WHAT THE EXERCISE ASKS: Restate word for word the lines of the entries below, starting with the line that holds "Definition expires_after (r" and ending with the line that holds "Definition same_buyer (r", and no others.

WORKING DATA:
(* ===== verification/Stadium.v ===== *)
(** * cricket-stadium-booking: seat holds over Postgres

The store's hold path at the granularity of its SQL statements: each call of
[PlaceHold] is a program counter over the statements of [holds.go], calls
interleave between statements, any statement may fail and a commit may take
effect and lose its reply.  [ConfirmHold] and [ReleaseHold] are transactions of
one statement.  The tables are instances of [PgTable].  On top: the read of the
seat map, the retry loop and its back-off, the seat cache, the service methods
and the handlers' validation and error mapping. *)

From Stdlib Require Import ZArith Lia Ascii.
From stdpp Require Import base gmap strings fin_maps fin_sets relations list.
From S2P Require Import Prelude GoStrings Pg.

Open Scope Z_scope.

(* [base] cricket-stadium-booking-main/cricket-stadium-booking/internal *)

(** ** Data *)

(** The check constraint of the column [status]. *)
Inductive status : Type := Held | Confirmed | Expired | Cancelled.

#[global] Instance status_eq_dec : EqDecision status.
Proof. solve_decision. Defined.

(** A row of [bookings]; the clock of the database counts microseconds. *)
Record brow : Type := mkBrow {
  b_match : string; b_seat : string; b_buyer : string; b_status : status;
  b_expires : option Z; b_confirmed : option Z; b_cancelled : option Z }.

Record BookingRow : Type := mkRow {
  r_ID : Z; r_MatchID : string; r_SeatID : string; r_BuyerID : string;
  r_Status : status; r_HoldExpiresAt : option Z; r_ConfirmedAt : option Z }.

(** Errors the store returns: the sentinels, an error of Postgres with its code
(seen through [%w] by [errors.As]), and any other error. *)
(* [go] booking/errors.go:7-12 ErrSeatUnavailable *)
Inductive err : Type :=
| ErrSeatUnavailable | ErrHoldExpired | ErrNotFound | ErrIdempotencyKeyReuse
| EPg (code : string)
| ECtx (lastErr : option err)
| EOther.

(* [go] store/holds.go:276-279 isUniqueViolation *)
Definition isUniqueViolation (e : err) : bool :=
  match e with EPg c => bool_decide (c = "23505") | _ => false end.

(** The arguments of a call of [placeHold]. *)
Record hold_args : Type := mkArgs {
  a_match : string; a_seat : string; a_buyer : string; a_ttl : Z; a_key : string }.

(* [go] store/holds.go:190-198 idemState *)
Inductive idemState : Type := idemMiss | idemLive | idemDead | idemMismatch.

(** What happens to a round trip to the database: it works, it fails without
effect, or its effect takes place and the reply is an error. *)
Inductive fault : Type := Fine | Fails (e : err) | Lost (e : err).

(** ** SQL expressions *)

Definition is_held (r : brow) : bool := bool_decide (b_status r = Held).
Definition is_active (r : brow) : bool := bool_decide (b_status r = Held) || bool_decide (b_status r = Confirmed).

(** A comparison with NULL is not true. *)
Definition expires_after (r : brow) (now : Z) : bool :=
  match b_expires r with Some e => now <? e | None => false end.
Definition expires_before (r : brow) (now : Z) : bool :=
  match b_expires r with Some e => e <? now | None => false end.

Definition same_seat (r r' : brow) : bool :=
  bool_decide (b_match r = b_match r') && bool_decide (b_seat r = b_seat r').
Definition same_buyer (r r' : brow) : bool :=
  bool_decide (b_match r = b_match r') && bool_decide (b_buyer r = b_buyer r').

(** The partial unique indexes [ux_bookings_active_seat] and
[ux_bookings_one_held_seat_per_buyer]. *)
Definition index_clash (r r' : brow) : bool :=
  (is_active r && is_active r' && same_seat r r') || (is_held r && is_held r' && same_buyer r r').

Definition set_cancelled (now : Z) (r : brow) : brow :=
  mkBrow (b_match r) (b_seat r) (b_buyer r) Cancelled (b_expires r) (b_confirmed r) (Some now).
Definition set_expired (r : brow) : brow :=
  mkBrow (b_match r) (b_seat r) (b_buyer r) Expired (b_expires r) (b_confirmed r) (b_cancelled r).
Definition set_confirmed (now : Z) (r : brow) : brow :=
  mkBrow (b_match r) (b_seat r) (b_buyer r) Confirmed None (Some now) (b_cancelled r).

(** ** The store *)

(** The statements of the transaction of [placeHold], in order. *)
Inductive stage : Type :=
| SLock | SClear | SCancel | SExpire | SInsert | SKey (r : BookingRow) | SCommit (r : BookingRow).

(** Where a call of [placeHold] stands; [now] is the time its transaction began. *)
Inductive pc : Type :=
| PStart
| PBegin (stale : Z)
| PTx (now stale : Z) (s : stage)
| PReplay
| PDone (res : result err BookingRow).

Section store.
Context {TB TK : Type} `{!PgTable TB Z brow} `{!PgTable TK string Z}.
(** The rows of [seats], and the 64-bit hash that keys the advisory lock. *)
Context (seat_exists : string → string → bool) (hash : string → string → Z).

(* [go] store/holds.go:14-20 Store *)
Record db : Type := mkDb {
  d_book : TB; d_keys : TK; d_locks : gmap Z nat; d_next : Z }.

Definition with_book (x : TB) (d : db) : db := mkDb x (d_keys d) (d_locks d) (d_next d).
Definition with_keys (x : TK) (d : db) : db := mkDb (d_book d) x (d_locks d) (d_next d).

Definition drop_locks (t : nat) (l : gmap Z nat) : gmap Z nat := filter (fun p => p.2 ≠ t) l.

Definition tx_commit (t : nat) (d : db) : db :=
  mkDb (t_commit t (d_book d)) (t_commit t (d_keys d)) (drop_locks t (d_locks d)) (d_next d).
Definition tx_rollback (t : nat) (d : db) : db :=
  mkDb (t_rollback t (d_book d)) (t_rollback t (d_keys d)) (drop_locks t (d_locks d)) (d_next d).

Definition row_of (id : Z) (r : brow) : BookingRow :=
  mkRow id (b_match r) (b_seat r) (b_buyer r) (b_status r) (b_expires r) (b_confirmed r).

(* [go] store/holds.go:208-231 lookupIdempotentHold *)
Definition lookupIdempotentHold (now : Z) (a : hold_args) (d : db) : option BookingRow * idemState :=
  match t_com (d_keys d) !! a_key a ≫= (fun id => (id,.) <$> t_com (d_book d) !! id) with
  | None => (None, idemMiss)
  | Some (id, r) =>
      let live := bool_decide (b_status r = Confirmed) || (is_held r && expires_after r now) in
      if negb (bool_decide (b_match r = a_match a) && bool_decide (b_seat r = a_seat a)
               && bool_decide (b_buyer r = a_buyer a))
      then (None, idemMismatch)
      else if negb live then (Some (row_of id r), idemDead) else (Some (row_of id r), idemLive)
  end.

(* [go] store/holds.go:79-84 placeHold *)
Definition stmt_lock (t : nat) (a : hold_args) (d : db) : outcome db :=
  let h := hash (a_match a) (a_buyer a) in
  match d_locks d !! h with
  | Some t' => if decide (t' = t) then Done d else Blocked
  | None => Done (mkDb (d_book d) (d_keys d) (<[h := t]> (d_locks d)) (d_next d))
  end.

Definition lift {X} (put : X → db → db) (d : db) (o : outcome X) : outcome db :=
  match o with Blocked => Blocked | Violation => Violation | Done x => Done (put x d) end.

(* [go] store/holds.go:86-96 placeHold *)
Definition stmt_clear (t : nat) (stale : Z) (a : hold_args) (d : db) : outcome db :=
  lift with_keys d
    (stmt_delete t (fun k id => bool_decide (k = a_key a) && (id =? stale)) (d_keys d)).

(** The WHERE clauses of the two updates. *)
Definition replaced (a : hold_args) (r : brow) : bool :=
  bool_decide (b_match r = a_match a) && bool_decide (b_buyer r = a_buyer a)
  && is_held r && negb (bool_decide (b_seat r = a_seat a)).
Definition lapsed (now : Z) (a : hold_args) (r : brow) : bool :=
  bool_decide (b_match r = a_match a) && bool_decide (b_seat r = a_seat a)
  && is_held r && expires_before r now.

(* [go] store/holds.go:104-110 placeHold *)
Definition stmt_cancel (t : nat) (now : Z) (a : hold_args) (d : db) : outcome db :=
  lift with_book d
    (stmt_update t (fun _ => replaced a) (set_cancelled now) (d_book d)).

(* [go] store/holds.go:112-118 placeHold *)
Definition stmt_expire (t : nat) (now : Z) (a : hold_args) (d : db) : outcome db :=
  lift with_book d
    (stmt_update t (fun _ => lapsed now a) set_expired (d_book d)).

(** The row of the INSERT; the TTL is bound in microseconds. *)
(* [go] store/holds.go:120-131 placeHold *)
Definition new_row (now : Z) (a : hold_args) : brow :=
  mkBrow (a_match a) (a_seat a) (a_buyer a) Held (Some (now + Z.quot (a_ttl a) 1000)) None None.

(** The identity column takes its number also when the row is refused. *)
Definition take_id (d : db) : db := mkDb (d_book d) (d_keys d) (d_locks d) (d_next d + 1).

ANSWER SPACE:
Definition expires_after (r : brow) (now : Z) : bool :=
  match b_expires r with Some e => now <? e | None => false end.
Definition expires_before (r : brow) (now : Z) : bool :=
  match b_expires r with Some e => e <? now | None => false end.

Definition same_seat (r r' : brow) : bool :=
  bool_decide (b_match r = b_match r') && bool_decide (b_seat r = b_seat r').
Definition same_buyer (r r' : brow) : bool :=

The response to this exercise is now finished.